窃盗の罪で在宅起訴されていた井口和也(仮名)が法廷の中に入って来た時、酒臭い臭いが室内に充満しました。
裁判傍聴を続けて数年経ちますが、被告人が酔っぱらった状態で法廷に現れるのを見たのは後にも先にもこの時だけです。
57歳で無職、生活保護を受けながら生活していた彼はコンビニで店内に陳列してあったタバコを万引きして逮捕され、今回の裁判に臨んでいました。
犯行時も彼は酒を呑んでいたようで、万引きをしたことは認めましたがその時のことは全く覚えていませんでした。
犯行動機については、
「多分、財布を持って行ってなかったんじゃないかなと...それでやっちゃったんだと思う」
と話していました。
起きてから寝るまでずっと酒を飲み続けた
彼が生活保護を受けるようになったきっかけは「離婚」と「うつ病」で働けなくなったことでした。
「どんどん生活が落ちていった。髪の毛もストレスで全部抜けた」
と供述しているように、その2つで相当なショックを受けたようです。そうして生活保護を受けるようになった彼は、やがて酒を呑むようになっていきました。落ちていく生活の中で、そうでもしなければやりきれなかったのだとは思います。ただ、酒量は病的なまでに増えていきました。
「お酒は毎日呑んでた。起きてから寝るまでずっと呑んでた。お酒を呑むとワケわかんなくなる。犯行のことも覚えてない。金はほとんど酒代に使ってた」
このような生活を改めなければいけない、というのは彼自身も感じているようで「今後は酒を控える」と話していました。そして就職先も見つけました。
しかし、起きている間はずっと酒を呑むような生活をしていた人が簡単にお酒を減らすことなどできるのでしょうか? 実際、証言台の前で「酒を控える」と話している彼がもうすでに酒臭いのです。

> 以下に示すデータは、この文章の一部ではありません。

(** a mask poll always ends.  It returns [XAIE_OK] exactly when its last read
    matches, all earlier reads having failed; it returns the error only after
    [poll_count + 1] reads, none of which matched, and, unless the rounded-up timeout
    overflows 32 bits, only after sleeping at least the requested time and less
    than 200 us longer. *)
Theorem maskpoll_bounded off mask value timeout h :
  0 <= timeout < 2 ^ 32 ->
  let c := Xil_In32 (u64 off) in
  exists e k, let cs := misses k c ++ [c] in
    cdo_reg_maskpoll off mask value timeout h = Some (e, after h cs) /\
    (forall j, (j < k)%nat -> matches mask value (drv (after h (misses j c)) c) = false) /\
    e = (if matches mask value (drv (after h (misses k c)) c) then XAIE_OK else XAIE_ERR) /\
    slept cs <= timeout + 199 /\
    (matches mask value (drv (after h (misses k c)) c) = false ->
     Z.of_nat k = poll_count timeout /\
     (timeout <= 2 ^ 32 - 200 -> timeout <= slept cs)).
Proof.
  intros Ht c; unfold cdo_reg_maskpoll.
  destruct (timed_poll_spec (Z.to_nat (poll_count timeout)) c (matches mask value) h)
    as (b & k & Hp & Hk & Hb & Hbefore & Hend).
  pose proof (poll_iterations_bounds 32 timeout ltac:(lia) Ht) as (Hc0 & Hc1 & Hc2).
  exists (if b then XAIE_OK else XAIE_ERR), k; cbv zeta.
  rewrite (bind_Some _ _ _ _ _ Hp); rewrite <- Hb, slept_misses by done.
  split; [done|]; split; [done|]; split; [done|]; split; [lia|]; intros Hf.
  specialize (Hend Hf); subst k; rewrite Z2Nat.id by lia; split; [done|lia].
Qed.

(** A poll with such a timeout reads the register once and gives up. *)
Lemma maskpoll_overflow_single_read off mask value t h :
  2 ^ 32 - 199 <= t < 2 ^ 32 ->
  exists e, cdo_reg_maskpoll off mask value t h = Some (e, after h [Xil_In32 (u64 off)]).
Proof.
  intros Ht; unfold cdo_reg_maskpoll; rewrite poll_iterations_overflow by lia; simpl.
  unfold bind, exec; eexists; reflexivity.
Qed.
End Cdo.

(** * Programmable-logic kernels *)

(** [src/aeg_pl_kernel.cc:46-50] [kCtrlOffset] *)
Definition kCtrlOffset : Z := 0.
Definition kApStartBit : Z := 1.
Definition kApDoneBit : Z := 2.
Definition kApIdleBit : Z := 4.

(** [src/aeg_pl_kernel.cc:58-68] [kApIdleStartRetries] *)
Definition kApIdleStartRetries : nat := 64.
Definition kRegAlignMask : Z := 3.
Definition kLow32Mask : Z := 0xFFFFFFFF.
Definition kU32BitWidth : Z := 32.

(** [src/include/aeg_baremetal_api_pl.h:48-50] [kWaitTimeoutUs] *)
Definition kWaitTimeoutUs : Z := 5000000.

(** [src/aeg_pl_kernel.cc:74-76] [kPollIntervalUs] *)
Definition kPollIntervalUs : Z := 200.

(** [src/aeg_pl_kernel.cc:86-98] [copy_from_bytes]
    [size] is [sizeof(T)]; byte [i] is shifted into place. *)
Definition copy_from_bytes (size : nat) (bytes : list Z) : Z :=
  fold_left (fun result i =>
    wrap_u (8 * Z.of_nat size)
      (Z.lor result (Z.shiftl (nth i bytes 0) (Z.of_nat i * 8))))
    (seq 0 size) 0.

Section PlKernel.
Context `{rt : AieRt} (AIESIM : bool) (base_ : Z).

Definition reg (off : Z) : Z := u64 (base_ + off).

(** [src/aeg_pl_kernel.cc:108-169] [pl_kernel_impl::set_arg_raw]
    [None] is a null [data]; the simulator build checks the arguments only. *)
Definition set_arg_raw (offset : Z) (data : option (list Z)) (bytes : Z) : M aeg_err :=
  match data with
  | None => ret aeg_null_argument
  | Some d =>
      if negb (bytes =? 4) && negb (bytes =? 8) then ret aeg_invalid_length
      else if negb (Z.land offset kRegAlignMask =? 0) then ret aeg_user_error
      else if AIESIM then ret aeg_ok
      else if bytes =? 4 then
        let value := copy_from_bytes 4 d in
        exec_ (Xil_Out32 (reg offset) value) ;;;
        r <-- exec (Xil_In32 (reg offset)) ;;
        ret (if negb (u32 (out r) =? value) then aeg_postcondition_failed else aeg_ok)
      else
        let value := copy_from_bytes 8 d in
        let low := u32 (Z.land value kLow32Mask) in
        let high := u32 (Z.shiftr value kU32BitWidth) in
        exec_ (Xil_Out32 (reg offset) low) ;;;
        exec_ (Xil_Out32 (reg (offset + 4)) high) ;;;
        low_rb <-- exec (Xil_In32 (reg offset)) ;;
        high_rb <-- exec (Xil_In32 (reg (offset + 4))) ;;
        ret (if negb (u32 (out low_rb) =? low) || negb (u32 (out high_rb) =? high)
             then aeg_postcondition_failed else aeg_ok)
  end.

(** [src/include/aeg_baremetal_api_pl.h:185-193] [pl_kernel::set_arg]
    The value's object representation, little-endian. *)
Definition set_arg (offset : Z) (size : nat) (value : Z) : M aeg_err :=
  set_arg_raw offset (Some (le_bytes size value)) (Z.of_nat size).

(** [src/aeg_pl_kernel.cc:183-188] [pl_kernel_impl::start] the retry loop *)
Fixpoint wait_not_idle (retries : nat) : M bool :=
  match retries with
  | O => ret false
  | S retries =>
      r <-- exec (Xil_In32 (reg kCtrlOffset)) ;;
      if Z.land (u32 (out r)) kApIdleBit =? 0 then ret true else wait_not_idle retries
  end.

(** [src/aeg_pl_kernel.cc:171-195] [pl_kernel_impl::start] *)
Definition start : M aeg_err :=
  if AIESIM then ret aeg_ok
  else
    exec_ (Xil_Out32 (reg kCtrlOffset) 0) ;;;
    exec_ (Xil_Out32 (reg kCtrlOffset) kApStartBit) ;;;
    b <-- wait_not_idle kApIdleStartRetries ;;
    if b then ret aeg_ok
    else exec_ (Xil_In32 (reg kCtrlOffset)) ;;; ret aeg_backend_not_ready.

Definition ap_done (r : resp) : bool := negb (Z.land (u32 (out r)) kApDoneBit =? 0).
Abbreviation pl_poll_count := (poll_iterations 64).

(** [src/aeg_pl_kernel.cc:197-227] [pl_kernel_impl::wait] *)
Definition pl_wait (timeout_us : Z) : M aeg_err :=
  if AIESIM then ret aeg_ok
  else
    b <-- timed_poll (Z.to_nat (pl_poll_count timeout_us)) (Xil_In32 (reg kCtrlOffset)) ap_done ;;
    ret (if b then aeg_ok else aeg_resource_unavailable).

(** [src/aeg_pl_kernel.cc:229-235] [pl_kernel_impl::stop] *)
Definition pl_stop : M aeg_err := pl_wait kWaitTimeoutUs.

(** [src/aeg_pl_kernel.cc:237-249] [pl_kernel_impl::done] *)
Definition pl_done : M bool :=
  if AIESIM then ret true
  else r <-- exec (Xil_In32 (reg kCtrlOffset)) ;; ret (ap_done r).
End PlKernel.

(** ** Properties *)

Lemma copy_from_bytes_val size bytes :
  length bytes = size -> bytes_ok bytes -> copy_from_bytes size bytes = le_val bytes.
Proof.
  intros Hlen Hb; unfold copy_from_bytes.
  assert (H : forall i, (i <= size)%nat -> fold_left (fun result i =>
      wrap_u (8 * Z.of_nat size) (Z.lor result (Z.shiftl (nth i bytes 0) (Z.of_nat i * 8))))
      (seq 0 i) 0 = le_val (take i bytes)).
  { induction i as [|i IH]; intros Hi; [done|].
    rewrite seq_S, fold_left_app, IH by lia; simpl.
    destruct (lookup_lt_is_Some_2 bytes i ltac:(lia)) as [b Hlk].
    rewrite (take_S_r _ _ _ Hlk), le_val_app, (nth_lookup_Some _ _ _ _ Hlk).
    assert (Hr : 0 <= le_val (take i bytes) < 256 ^ Z.of_nat i).
    { pose proof (le_val_range (take i bytes) (Forall_take _ i _ Hb)) as Hr.
      rewrite length_take, Nat.min_l in Hr by lia; exact Hr. }
    assert (Hby : 0 <= b < 256) by (exact (proj1 (Forall_lookup _ _) Hb i b Hlk)).
    assert (E : 256 ^ Z.of_nat i = 2 ^ (Z.of_nat i * 8))
      by (replace 256 with (2 ^ 8) by done; rewrite <- Z.pow_mul_r by lia; f_equal; lia).
    rewrite lor_shiftl_add by (rewrite <- ?E; lia); rewrite <- E.
    rewrite length_take, Nat.min_l by lia; simpl le_val.
    rewrite wrap_u_small; [ring|].
    assert (Hs : 256 ^ Z.of_nat (S i) <= 2 ^ (8 * Z.of_nat size)).
    { replace (2 ^ (8 * Z.of_nat size)) with (256 ^ Z.of_nat size)
        by (rewrite Z.pow_mul_r by lia; done).
      apply Z.pow_le_mono_r; lia. }
    rewrite Nat2Z.inj_succ, Z.pow_succ_r in Hs by lia; nia. }
  rewrite H, take_ge by lia; done.
Qed.
(** * Witnesses *)

Definition demo_gmio : gmio_config :=
  {| gmio_id := 0; gmio_name := "gin"; gmio_logicalName := "DataIn"; type := gm2aie;
     shimColumn := 7; channelNum := 2; streamId := 3; burstLength := 16 |}.

Definition demo_port : shim_port_config :=
  {| sp_portId := 4; sp_portName := "g.ddr.out[0]"; sp_column := 6; S2MMOrMM2S := 1;
     sp_channel := 0; taskRepetition := 1; enable_task_complete_token := true;
     shimBDInfos := [{| bd_id := 0; buf_idx := 0; offset := 0; transaction_size := 4096 |}] |}.

Definition demo_ebuf : external_buffer_config :=
  {| eb_id := 1; eb_name := "g.ddr"; shimPortConfigs := [demo_port] |}.

Definition demo_rtp : rtp_config :=
  {| portId := 1; aliasId := 2; portName := "g.k.in[1]"; aliasName := "g.size"; rtp_graphId := 0;
     isInput := true; isAsync := false; isConnect := false; rtp_numBytes := 4; isPL := false;
     hasLock := true; selectorColumn := 6; selectorRow := 0; selectorAddr := 0x4010;
     selectorLockId := 0; pingColumn := 6; pingRow := 0; pingAddr := 0x4000; pingLockId := 1;
     pongColumn := 6; pongRow := 0; pongAddr := 0x6000; pongLockId := 2 |}.

Definition demo_shared : shared_buffer_config :=
  {| sb_id := 0; sb_name := "g.mtx"; sb_graphId := 0; sb_numBytes := 1024; sb_column := 6;
     sb_row := 1; numInputs := 1; numOutputs := 1; elemType := et_voidty; initialized := true;
     sb_addr := [0x80000]; producerLocks := [1]; consumerLocks := [2] |}.

Definition demo_graph : json_graph :=
  {| jg_id := 0; jg_name := "g"; core_columns := [6; 7]; core_rows := [0; 0];
     iteration_memory_columns := [6; 7]; iteration_memory_rows := [0; 0];
     iteration_memory_addresses := [0x4000; 0x4000];
     multirate_triggers := [JBool false; JBool false] |}.

Definition packed {A} (f : A -> option (list Z)) (l : list A) : list Z :=
  match pack (map f l) with Some bs => bs | None => [] end.

Lemma port_tables_roundtrip_witness :
  exists mg me, load_gmios (packed pack_gmio [demo_gmio]) = Some mg /\
    mg !! "gin" = Some demo_gmio /\
    load_external_buffers (packed pack_external_buffer [demo_ebuf]) = Some me /\
    me !! "g.ddr" = Some demo_ebuf.
Proof.
  destruct (port_tables_roundtrip [demo_gmio] [] [demo_ebuf] (packed pack_gmio [demo_gmio]) []
    (packed pack_external_buffer [demo_ebuf])) as (mg & mp & me & Hg & [Tg _] & _ & _ & He & [Te _]);
    [apply NoDup_singleton|constructor|apply NoDup_singleton|reflexivity|reflexivity|reflexivity|].
  exists mg, me; split; [exact Hg|split; [apply (Tg demo_gmio); constructor|]].
  split; [exact He|apply (Te demo_ebuf); constructor].
Defined.

Lemma rtp_table_roundtrip_witness :
  exists m, load_rtps (packed pack_rtp [demo_rtp]) = Some m /\
    m !! "g.size" = Some demo_rtp.
Proof.
  destruct (rtp_table_roundtrip [demo_rtp] (packed pack_rtp [demo_rtp])) as (m & Hm & [T _]).
  - repeat constructor; cbn; lia.
  - apply (bool_decide_unpack _); vm_compute; exact I.
  - reflexivity.
  - exists m; split; [exact Hm|apply (T demo_rtp); [left|right; left]].
Defined.

Lemma graph_table_roundtrip_witness :
  exists m, load_graphs 8 [] 0 (packed pack_graph [demo_graph]) = Some m /\
    m !! "g" = Some (graph_of 8 [] 0 demo_graph) /\ triggered (graph_of 8 [] 0 demo_graph) = [1; 1].
Proof.
  destruct (graph_table_roundtrip 8 [] 0 [demo_graph] (packed pack_graph [demo_graph]))
    as ((m & Hm & [T _]) & _).
  - repeat constructor; discriminate.
  - apply NoDup_singleton.
  - reflexivity.
  - exists m; split; [exact Hm|]; split; [apply (T (graph_of 8 [] 0 demo_graph)); left|reflexivity].
Defined.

「お酒を呑み始めると止まらなくなってしまう。呑めない状態になるまで止められないんです。今日は就職が決まったこともあって安心して呑んでしまってました。朝の6時くらいまで呑んでたと思います」
彼の裁判が開かれたのは午前10時からでした。自分の裁判前日にも我慢できずに、数時間前までお酒を呑んでいた彼の言葉を信じることはなかなかできません。
「仕事をする直前には呑まないようにします」
彼が採用された仕事の内容は、倉庫内でフォークリフトを運転する仕事です。彼にとっての『直前』が何時間前なのかわかりませんが、大事故につながってしまうのではないかと心配です。
両親も妻も子供も、そして友達もいない井口
事件後、アルコール依存症患者のためのカウンセリングに彼は通いはじめました。また事件前に比べると多少は酒の量を抑えていたようで、
「前は、手が震えて仕事なんてとても出来なかった」
その時に比べればマシになったとは言え、彼にはまだ就職は早すぎるような気がします。
彼の両親はすでに亡くなっています。離婚した奥さんとはもう連絡はとっていません。子供もいますが、やはり連絡はとっていません。家族と呼べるような人は1人も彼にはいないのです。
友達も1人もいないそうです。
彼の行動を監督してくれる人は誰もいないのです。つまり、彼はお酒を呑みたいと思えばいつでも呑める状況なのです。
独りぼっちで、誰も止めてくれる人がいない環境の中で、彼はお酒に手を出さずにいられるでしょうか? そんな孤独の中で人は何を頼りに生きればいいのでしょうか?
裁判官が被告人質問の最後に彼に尋ねました。
「大丈夫...ですか?」
彼は少し間を置いて答えました。
「はい、大丈夫です」
もちろん『大丈夫』ではないと思います。『大丈夫じゃない』......そう言える誰かが彼に1人でもいれば、こんな事件は起きなかったのではないかと思えてなりません。